Aslında; “Allah’ın ilk yarattığı şey nedir?” sorunsalı dinde, felsefede ve bütün metafizik ilimlerde tartışılan bir husustur. Bu konuda birçok görüşler vardır. İlk madde nedir? Heyula nedir, vb. gibi. İslam tasavvufunun modellemesine baktığımız zaman -ki İslam tasavvufu bir bakıma ezoterik bir felsefedir- “Prima Materia” yani “İlk Madde” Hakikat-ı Muhammediyye’dir. Bir başka ifadesiyle “Heyula”, bu manada Hakikat-ı Muhammediyye’dir. Hülasa-i kelam, sufiler Allah’ın ilk yarattığı şeyin Hz. Muhammed’in(s.a.v.) hakikati olduğunu söylerler.

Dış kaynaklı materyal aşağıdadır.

(** The context together with the function-local [static int
    simulation_counter] of [process_wake_word_detection] and the trace of
    events so far, oldest first. The counter is an unbounded integer: the
    signed overflow after [2^31 - 1] processed frames is undefined in C and
    outside the model. *)
Record world : Type := mk_world {
  ctx : voice_context;
  simulation_counter : Z;
  trace : list event
}.

Definition set_ctx (c : voice_context) (w : world) : world :=
  mk_world c (simulation_counter w) (trace w).

Definition emit (e : event) (w : world) : world :=
  mk_world (ctx w) (simulation_counter w) (trace w ++ [e]).

Definition is_wake_callback (e : event) : bool :=
  match e with EvWakeCallback _ => true | _ => false end.

Definition is_timer_reset (e : event) : bool :=
  match e with EvTimerReset => true | _ => false end.

(** Number of wake-word callback invocations in a trace. *)
Definition wake_callback_count (t : list event) : Z :=
  Z.of_nat (length (filter is_wake_callback t)).

(** Two bytes of an [int16_t] in memory, low byte first (the target is
    little-endian). *)
Definition int16_bytes (z : Z) : list Z :=
  [z mod 256; (z mod 65536) / 256].

Definition bytes_of_int16s (l : list Z) : list Z := flat_map int16_bytes l.

(** ** The code *)

Section VoiceCore.
Context {libm : Libm} {hdr : VoiceHeader}.

(** Float literals of the source. *)
Definition f_0_95 : float32 := F32.div (F32.of_Z 95) (F32.of_Z 100).
Definition f_1e_6 : float32 := F32.div (F32.of_Z 1) (F32.of_Z 1000000).

(** [calculate_energy_db] *)
Definition calculate_energy_db (samples : option (list Z)) (num_samples : Z)
  : float32 :=
  match samples with
  | None => F32.of_Z (-100)
  | Some s =>
      if num_samples =? 0 then F32.of_Z (-100)
      else
        let sum :=
          fold_left
            (fun sum i =>
               let normalized :=
                 F32.div (F32.of_Z (znth s i 0)) (F32.of_Z 32768) in
               F32.add sum (F32.mul normalized normalized))
            (range num_samples) F32.zero in
        let rms := F32.sqrtf (F32.div sum (F32.of_Z num_samples)) in
        F32.mul (F32.of_Z 20) (log10f (F32.fmaxf rms f_1e_6))
  end.

(** [update_noise_floor] *)
Definition update_noise_floor (c : voice_context) (current_energy : float32)
  : voice_context :=
  let alpha := f_0_95 in
  let c :=
    set_noise_floor
      (F32.add (F32.mul alpha (noise_floor c))
         (F32.mul (F32.sub F32.one alpha) current_energy)) c in
  set_stats (set_noise_floor_db (noise_floor c) (stats c)) c.

(** The samples of channel [ch], as the inner loop of
    [detect_voice_activity] extracts them. *)
Definition channel_samples (frame : voice_frame_t) (ch : Z) : list Z :=
  map (fun i => znth (samples frame) (i * VOICE_CHANNELS + ch) 0)
    (range VOICE_FRAME_SIZE).

(** Body of the channel loop of [detect_voice_activity]; the accumulator is
    [(total_energy, active_channels, frame)]. *)
Definition vad_channel (c : voice_context)
  (acc : float32 * Z * voice_frame_t) (ch : Z) : float32 * Z * voice_frame_t :=
  let '(total_energy, active_channels, frame) := acc in
  let energy :=
    calculate_energy_db (Some (channel_samples frame ch))
      (to_size VOICE_FRAME_SIZE) in
  let frame := set_energy_db (zupd (energy_db frame) ch energy) frame in
  let active_channels :=
    if F32.gtb energy (F32.add (noise_floor c) (F32.of_Z 6))
    then active_channels + 1 else active_channels in
  (F32.add total_energy energy, active_channels, frame).

(** [detect_voice_activity]: the decision, the context and the frame with
    its [energy_db] filled in. *)
Definition detect_voice_activity (c : voice_context) (frame : voice_frame_t)
  : bool * voice_context * voice_frame_t :=
  let '(total_energy, active_channels, frame) :=
    fold_left (vad_channel c) (range VOICE_CHANNELS) (F32.zero, 0, frame) in
  let avg_energy := F32.div total_energy (F32.of_Z VOICE_CHANNELS) in
  let c := set_stats (set_avg_energy_db avg_energy (stats c)) c in
  let c := if negb (vad_active c) then update_noise_floor c avg_energy else c in
  let energy_vad :=
    F32.gtb avg_energy (F32.add (noise_floor c) (F32.of_Z 10)) in
  let channel_vad := Z.quot VOICE_CHANNELS 2 <=? active_channels in
  let c :=
    if energy_vad && channel_vad
    then set_vad_frame_count (to_u32 (vad_frame_count c + 1)) c
    else set_vad_frame_count 0 c in
  let c :=
    set_vad_active (to_u32 VAD_FRAME_THRESHOLD <=? vad_frame_count c) c in
  (vad_active c, c, frame).

(** Body of the channel loop of [apply_beamforming]. *)
Definition beamform_channel (steering_rad : float32) (c : voice_context)
  (ch : Z) : voice_context :=
  let speed_of_sound := F32.of_Z 343 in
  let pos := znth (mic_positions (beamform (config c))) ch [] in
  let dx := znth pos 0 F32.zero in
  let dy := znth pos 1 F32.zero in
  let delay :=
    F32.div
      (F32.mul
         (F32.add (F32.mul dx (cosf steering_rad))
            (F32.mul dy (sinf steering_rad)))
         (F32.of_Z VOICE_SAMPLE_RATE))
      speed_of_sound in
  let c := set_beamform_delays (zupd (beamform_delays c) ch delay) c in
  set_beamform_weights
    (zupd (beamform_weights c) ch (F32.div F32.one (F32.of_Z VOICE_CHANNELS)))
    c.

(** [apply_beamforming]; the product with [M_PI] is computed in [double]. *)
Definition apply_beamforming (c : voice_context) : voice_context :=
  let steering_rad :=
    F64.to_f32
      (F64.div (F64.mul (F64.of_f32 (current_steering_angle c)) F64.M_PI)
         (F64.of_f32 (F32.of_Z 180))) in
  fold_left (beamform_channel steering_rad) (range VOICE_CHANNELS) c.

(** The loop of [process_wake_word_detection] over the registry: the
    callback of the first entry that has one. *)
Fixpoint first_callback (ws : list wake_word_model_t) (idx : list Z)
  : option nat :=
  match idx with
  | [] => None
  | i :: rest =>
      match ww_callback (znth ws i no_wake_word) with
      | Some k => Some k
      | None => first_callback ws rest
      end
  end.

(** [process_wake_word_detection] *)
Definition process_wake_word_detection (w : world) (frame : voice_frame_t)
  : world :=
  let n := simulation_counter w + 1 in
  let w := mk_world (ctx w) n (trace w) in
  if frame_vad_active frame && (Z.rem n 500 =? 0) then
    let c := ctx w in
    let c := set_state VOICE_STATE_WAKE_DETECTED c in
    let c := set_last_wake_time (timestamp_ms frame) c in
    let c :=
      set_stats
        (set_wake_detections (to_u32 (wake_detections (stats c) + 1))
           (stats c)) c in
    let w := emit EvTimerReset (set_ctx c w) in
    match
      first_callback (wake_words (config c))
        (range (num_wake_words (config c)))
    with
    | Some k => emit (EvWakeCallback k) w
    | None => w
    end
  else w.

(** [voice_timeout_callback] *)
Definition voice_timeout_callback (c : voice_context) : voice_context :=
  if voice_state_eqb (state c) VOICE_STATE_WAKE_DETECTED
  then set_state VOICE_STATE_IDLE c else c.

(** [voice_get_state] *)
Definition voice_get_state (p : option voice_context) : voice_state_t :=
  match p with
  | Some c => state c
  | None => VOICE_STATE_ERROR
  end.

(** [voice_start_recording]; [now] is
    [xTaskGetTickCount() * portTICK_PERIOD_MS]. *)
Definition voice_start_recording (p : option voice_context)
  (max_duration_ms now : Z) : voice_error_t * option voice_context :=
  match p with
  | None => (VOICE_ERR_INVALID_PARAM, None)
  | Some c =>
      if negb (voice_state_eqb (state c) VOICE_STATE_WAKE_DETECTED)
         && negb (voice_state_eqb (state c) VOICE_STATE_IDLE)
      then (VOICE_ERR_INVALID_PARAM, Some c)
      else
        let c := set_recording_size 0 c in
        let c := set_is_recording true c in
        let c := set_max_recording_duration max_duration_ms c in
        let c := set_recording_start_time (to_u32 now) c in
        let c := set_state VOICE_STATE_RECORDING c in
        (VOICE_OK, Some c)
  end.

(** [voice_stop_recording] *)
Definition voice_stop_recording (p : option voice_context)
  : voice_error_t * option voice_context :=
  match p with
  | None => (VOICE_ERR_INVALID_PARAM, None)
  | Some c =>
      let c := set_is_recording false c in
      let c := set_state VOICE_STATE_PROCESSING c in
      (VOICE_OK, Some c)
  end.

(** Result of [voice_get_recording]: the return value, the context, the
    caller's buffer and the caller's [*bytes_written] after the call. *)
Record get_recording_result : Type := mk_get_recording_result {
  gr_error : voice_error_t;
  gr_ctx : option voice_context;
  gr_buffer : option (list Z);
  gr_bytes_written : option Z
}.

(** [voice_get_recording]; [buffer] and [bytes_written] hold what the
    caller's pointers point to, or [None] for a null pointer. *)
Definition voice_get_recording (p : option voice_context)
  (buffer : option (list Z)) (buffer_size : Z) (bytes_written : option Z)
  : get_recording_result :=
  match p, buffer, bytes_written with
  | Some c, Some buf, Some _ =>
      if recording_size c =? 0 then
        mk_get_recording_result VOICE_OK (Some c) (Some buf) (Some 0)
      else
        let copy_size :=
          if recording_size c <? buffer_size
          then recording_size c else buffer_size in
        let buf := memcpy_at buf 0 (recording_buffer c) copy_size in
        let c := set_recording_size 0 c in
        let c := set_state VOICE_STATE_IDLE c in
        mk_get_recording_result VOICE_OK (Some c) (Some buf) (Some copy_size)
  | _, _, _ =>
      mk_get_recording_result VOICE_ERR_INVALID_PARAM p buffer bytes_written
  end.

(** [voice_set_beam_direction] *)
Definition voice_set_beam_direction (p : option voice_context)
  (angle_degrees : float32) : voice_error_t * option voice_context :=
  match p with
  | None => (VOICE_ERR_INVALID_PARAM, None)
  | Some c =>
      if F32.ltb angle_degrees F32.zero
         || F32.gtb angle_degrees (F32.of_Z 360)
      then (VOICE_ERR_INVALID_PARAM, Some c)
      else (VOICE_OK, Some (set_current_steering_angle angle_degrees c))
  end.

(** [voice_set_adaptive_beam] *)
Definition voice_set_adaptive_beam (p : option voice_context) (enable : bool)
  : voice_error_t * option voice_context :=
  match p with
  | None => (VOICE_ERR_INVALID_PARAM, None)
  | Some c =>
      (VOICE_OK, Some (set_config (set_adaptive_mode enable (config c)) c))
  end.

(** [voice_register_wake_word] *)
Definition voice_register_wake_word (p : option voice_context)
  (model : option wake_word_model_t) : voice_error_t * option voice_context :=
  match p, model with
  | Some c, Some m =>
      if MAX_WAKE_WORDS <=? num_wake_words (config c)
      then (VOICE_ERR_INVALID_PARAM, Some c)
      else
        let g := config c in
        let g :=
          mk_voice_config (beamform g)
            (zupd (wake_words g) (num_wake_words g) m)
            (num_wake_words g + 1) in
        (VOICE_OK, Some (set_config g c))
  | _, _ => (VOICE_ERR_INVALID_PARAM, p)
  end.

(** [voice_set_sensitivity] *)
Definition voice_set_sensitivity (p : option voice_context)
  (sensitivity : float32) : voice_error_t * option voice_context :=
  match p with
  | None => (VOICE_ERR_INVALID_PARAM, None)
  | Some c =>
      if F32.ltb sensitivity F32.zero || F32.gtb sensitivity F32.one
      then (VOICE_ERR_INVALID_PARAM, Some c)
      else (VOICE_OK, Some (set_wake_sensitivity sensitivity c))
  end.

(** [voice_get_stats]; the second component is the caller's [*stats]. *)
Definition voice_get_stats (p : option voice_context)
  (out : option voice_stats_t) : voice_error_t * option voice_stats_t :=
  match p, out with
  | Some c, Some _ =>
      (VOICE_OK, Some (set_cpu_usage_percent (F32.of_Z 15) (stats c)))
  | _, _ => (VOICE_ERR_INVALID_PARAM, out)
  end.

(** The statistics block after [memset(&ctx->stats, 0, ...)]. *)
Definition zero_stats : voice_stats_t :=
  mk_voice_stats 0 0 0 0 F32.zero F32.zero F32.zero.

(** [voice_reset] *)
Definition voice_reset (p : option voice_context)
  : voice_error_t * option voice_context :=
  match p with
  | None => (VOICE_ERR_INVALID_PARAM, None)
  | Some c =>
      let c := set_state VOICE_STATE_IDLE c in
      let c := set_recording_size 0 c in
      let c := set_is_recording false c in
      let c := set_vad_frame_count 0 c in
      let c := set_vad_active false c in
      let c := set_stats zero_stats c in
      let c := set_stats (set_noise_floor_db (noise_floor c) (stats c)) c in
      (VOICE_OK, Some c)
  end.

(** [voice_set_noise_suppression] *)
Definition voice_set_noise_suppression (p : option voice_context)
  (level : float32) : voice_error_t * option voice_context :=
  match p with
  | None => (VOICE_ERR_INVALID_PARAM, None)
  | Some c =>
      if F32.ltb level F32.zero || F32.gtb level F32.one
      then (VOICE_ERR_INVALID_PARAM, Some c)
      else (VOICE_OK, Some c)
  end.

(** [voice_calibrate_noise] *)
Definition voice_calibrate_noise (p : option voice_context) (duration_ms : Z)
  : voice_error_t * option voice_context :=
  match p with
  | None => (VOICE_ERR_INVALID_PARAM, None)
  | Some c =>
      if duration_ms <? 100 then (VOICE_ERR_INVALID_PARAM, Some c)
      else (VOICE_OK, Some (set_noise_floor VAD_ENERGY_THRESHOLD c))
  end.

(** [voice_register_audio_callback] *)
Definition voice_register_audio_callback (p : option voice_context)
  (callback : option nat) (user_data : Z)
  : voice_error_t * option voice_context :=
  match p with
  | None => (VOICE_ERR_INVALID_PARAM, None)
  | Some c =>
      let c := set_audio_callback callback c in
      let c := set_audio_callback_data user_data c in
      (VOICE_OK, Some c)
  end.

Lakin O hakikat, bir aşk neticesinde yaratılmıştır. Allah; “Ben gizli bir hazineydim, bilinmeyi diledim, arzuladım, bunun olmaklığını sevdim ve bunun üzerine mahlûkatı yarattım” deyince kendisini bilecek, kabul edecek ve bu arzusuna, bu iradesine karşılık verecek bir oluşum gerçekleşti. Yaratılış mitolojilerindeki ayna motifiydi bu adeta.

Ya da kutsal matematiğin “Birden Bir Çıkması” hadisesi. Dolayısıyla kâinatın zuhura gelmesi, evrenin yaratılması bir meşiet-i ilahiye neticesinde, Allah’ın, Efendimiz’in Nurunu yaratmasından sonra meydana gelmiştir. İlk yaratılan, O’nun nurudur. “Var” olan O’dur. Gerisi bir yansımadır sadece… Ama onun bir bedenli varlık olarak zuhur âlemine gelmesi, ahir zamanda olması ayrı bir sebebe binaendir. Fakat nur itibariyle, ilk yaratılan O’nun nurudur. “Zuhur-ı kâinatın ma’denisin ya Resulallah!” diyen Niyaz-i Mısri benzeri birçok sufi şairin şiirlerini süsleyen, bu ana fikirdir.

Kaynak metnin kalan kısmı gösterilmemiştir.